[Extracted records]
★ ★ ★ ★ ★

(** The log of the loop holds nothing but the lines of failed details
    calls of candidates that pass the filter. *)
Lemma in_matching_lines steam game_name search_results (line : string) :
  In line (snd (matching_games steam game_name search_results)) ->
  exists game e,
    In game search_results /\
    name_matches game_name (item_name game) = true /\
    appdetails steam (item_id game) = RequestException e /\
    line = "Failed to fetch price data for App ID " ++ Py.str (item_id game) ++
           ": " ++ e.
Proof.
  rewrite matching_games_flat_map. cbn [snd]. rewrite in_flat_map.
  intros [game [Hin Hline]]. unfold lines_of in Hline.
  destruct (name_matches game_name (item_name game)) eqn:Hm; [| contradiction].
  unfold fetch_price_data in Hline.
  destruct (appdetails steam (item_id game)) as [body|e] eqn:Ha;
    [contradiction |].
  destruct Hline as [<- | []]. now exists game, e.
Qed.

(** C6, amended. A candidate that passes the filter and whose details call
    fails or answers without price data is the only one left out: every
    other candidate that passes the filter and has price data is returned,
    nothing else is, the listings come one per such candidate in the order
    of the storefront, and the client returns a list, never an error. A
    failed call logs the application's identifier with the error; an answer
    without price data logs nothing, every line of the log then being the
    line of a failed call for another candidate. *)
Theorem dropped_candidate_only steam game_name before game after :
  name_matches game_name (item_name game) = true ->
  fst (fetch_price_data steam (item_id game)) = None ->
  storesearch steam game_name = Ok (before ++ game :: after)%list ->
  (forall game' pd',
      In game' (before ++ after) ->
      name_matches game_name (item_name game') = true ->
      fst (fetch_price_data steam (item_id game')) = Some pd' ->
      In (listing game' pd') (fst (get_steam_price_by_name steam game_name))) /\
  (forall sg,
      In sg (fst (get_steam_price_by_name steam game_name)) ->
      exists game' pd',
        In game' (before ++ after) /\
        name_matches game_name (item_name game') = true /\
        fst (fetch_price_data steam (item_id game')) = Some pd' /\
        sg = listing game' pd') /\
  map (fun sg => (sg_name sg, sg_appid sg))
      (fst (get_steam_price_by_name steam game_name)) =
  map (fun game' => (item_name game', item_id game'))
      (filter (kept steam game_name) (before ++ after)) /\
  (forall e : string,
      appdetails steam (item_id game) = RequestException e ->
      In ("Failed to fetch price data for App ID " ++ Py.str (item_id game) ++
          ": " ++ e)
         (snd (get_steam_price_by_name steam game_name))) /\
  (forall body,
      appdetails steam (item_id game) = Ok body ->
      forall line,
        In line (snd (get_steam_price_by_name steam game_name)) ->
        exists game' e,
          In game' (before ++ after) /\
          appdetails steam (item_id game') = RequestException e /\
          line = "Failed to fetch price data for App ID " ++
                 Py.str (item_id game') ++ ": " ++ e).
Proof.
  intros Hm Hpd Hs. rewrite (lookup_ok _ _ _ Hs).
  assert (Hothers : forall game',
             In game' (before ++ game :: after) ->
             item_id game' <> item_id game ->
             In game' (before ++ after)).
  { intros game' Hin Hne. apply in_app_or in Hin as [Hin | [<- | Hin]].
    - apply in_or_app. now left.
    - contradiction.
    - apply in_or_app. now right. }
  split; [| split; [| split; [| split]]].
  - intros game' pd' Hin Hm' Hpd'. apply in_matching_games.
    exists game', pd'. repeat split; try assumption.
    apply in_app_or in Hin as [Hin | Hin]; apply in_or_app;
      [now left | right; now right].
  - intros sg Hsg. apply in_matching_games in Hsg
      as [game' [pd' [Hin [Hm' [Hpd' ->]]]]].
    exists game', pd'. repeat split; try assumption.
    apply Hothers; [assumption |]. intros He. rewrite He in Hpd'. congruence.
  - rewrite matching_games_flat_map. cbn [fst].
    rewrite flat_map_app. cbn [flat_map].
    assert (Hl : listing_of steam game_name game = [])
      by (unfold listing_of; now rewrite Hm, Hpd).
    rewrite Hl. cbn [app]. rewrite <- flat_map_app.
    apply listings_of_kept.
  - intros e He. rewrite matching_games_flat_map. cbn [snd].
    apply in_flat_map. exists game. split; [apply in_or_app; right; now left |].
    unfold lines_of, fetch_price_data. rewrite Hm, He. now left.
  - intros body Hb line Hline.
    apply in_matching_lines in Hline as [game' [e [Hin [_ [He ->]]]]].
    exists game', e. repeat split; try assumption.
    apply Hothers; [assumption |]. intros Hid. rewrite Hid in He. congruence.
Qed.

★ ★ ★ ★ ★

■ Problem details ■
After locating the line that contains "nothing else is, the", please copy exactly every line from the start of the records through it, and nothing else.

■ Exercise response ■
(** The log of the loop holds nothing but the lines of failed details
    calls of candidates that pass the filter. *)
Lemma in_matching_lines steam game_name search_results (line : string) :
  In line (snd (matching_games steam game_name search_results)) ->
  exists game e,
    In game search_results /\
    name_matches game_name (item_name game) = true /\
    appdetails steam (item_id game) = RequestException e /\
    line = "Failed to fetch price data for App ID " ++ Py.str (item_id game) ++
           ": " ++ e.
Proof.
  rewrite matching_games_flat_map. cbn [snd]. rewrite in_flat_map.
  intros [game [Hin Hline]]. unfold lines_of in Hline.
  destruct (name_matches game_name (item_name game)) eqn:Hm; [| contradiction].
  unfold fetch_price_data in Hline.
  destruct (appdetails steam (item_id game)) as [body|e] eqn:Ha;
    [contradiction |].
  destruct Hline as [<- | []]. now exists game, e.
Qed.

(** C6, amended. A candidate that passes the filter and whose details call
    fails or answers without price data is the only one left out: every
    other candidate that passes the filter and has price data is returned,
    nothing else is, the listings come one per such candidate in the order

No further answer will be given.